Below are some records. Pull every line that contains the word "From".
────
(** * lstm-parser: the vocabulary and corpus layer ([parser/corpus.h])

    A shallow embedding of [CorpusVocabulary], its (de)serialization and the
    [Sentence] token maps, followed by the properties of the specification
    that concern them.

    Conventions of the embedding:
    - [unsigned] and [int] are 32-bit; their values are integers of [Z] and
      every conversion of the source is written out ([Unsigned.wrap],
      [Int.wrap]).  [size_t] values are lengths ([nat]).
    - [std::map<std::string, unsigned>] is a [gmap string Z]; its iteration
      order is never observed by the header.
    - [std::map<unsigned, T>] of a [Sentence] is observed in iteration order,
      hence a key-sorted association list ([TokenMap]).
    - [std::vector<T>] is a [list T]; [v[i]] outside the vector and
      [m.find(k)->second] on a missing key are undefined in C++ and make the
      embedded method return [None]. *)

From stdpp Require Import base option list gmap strings fin_maps.
From Stdlib Require Import ZArith Lia Ascii.

Local Open Scope Z_scope.

(** ** Machine integers *)

Module Unsigned.
Definition modulus : Z := 2 ^ 32.

(** Conversion of an integer value to [unsigned]. *)
Definition wrap (z : Z) : Z := z mod modulus.

(** Conversion of a [size_t] to [unsigned]. *)
Definition of_size (n : nat) : Z := wrap (Z.of_nat n).

Definition in_range (z : Z) : Prop := 0 <= z < modulus.

Lemma wrap_in_range z : in_range (wrap z).
Proof. unfold in_range, wrap, modulus. apply Z.mod_pos_bound. lia. Qed.

Lemma wrap_small z : in_range z -> wrap z = z.
Proof. unfold in_range, wrap. intros H. apply Z.mod_small. exact H. Qed.

Lemma of_size_small (n : nat) : Z.of_nat n < modulus -> of_size n = Z.of_nat n.
Proof. intros H. apply wrap_small. unfold in_range. lia. Qed.

Lemma wrap_lower z : -1 < wrap z.
Proof. pose proof (wrap_in_range z) as H. unfold in_range in H. lia. Qed.

Lemma wrap_upper z : wrap z < modulus.
Proof. apply wrap_in_range. Qed.
End Unsigned.

Module Int.
Definition half : Z := 2 ^ 31.

(** Conversion of an integer value to [int] (two's complement). *)
Definition wrap (z : Z) : Z := (z + half) mod Unsigned.modulus - half.

Lemma unsigned_of_int z : Unsigned.wrap (wrap z) = Unsigned.wrap z.
Proof.
  unfold wrap, Unsigned.wrap, half, Unsigned.modulus.
  rewrite <- Zminus_mod_idemp_l, Z.mod_mod by lia.
  rewrite Zminus_mod_idemp_l. f_equal. lia.
Qed.
End Int.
────
__SOLUTION BELOW__
From stdpp Require Import base option list gmap strings fin_maps.
From Stdlib Require Import ZArith Lia Ascii.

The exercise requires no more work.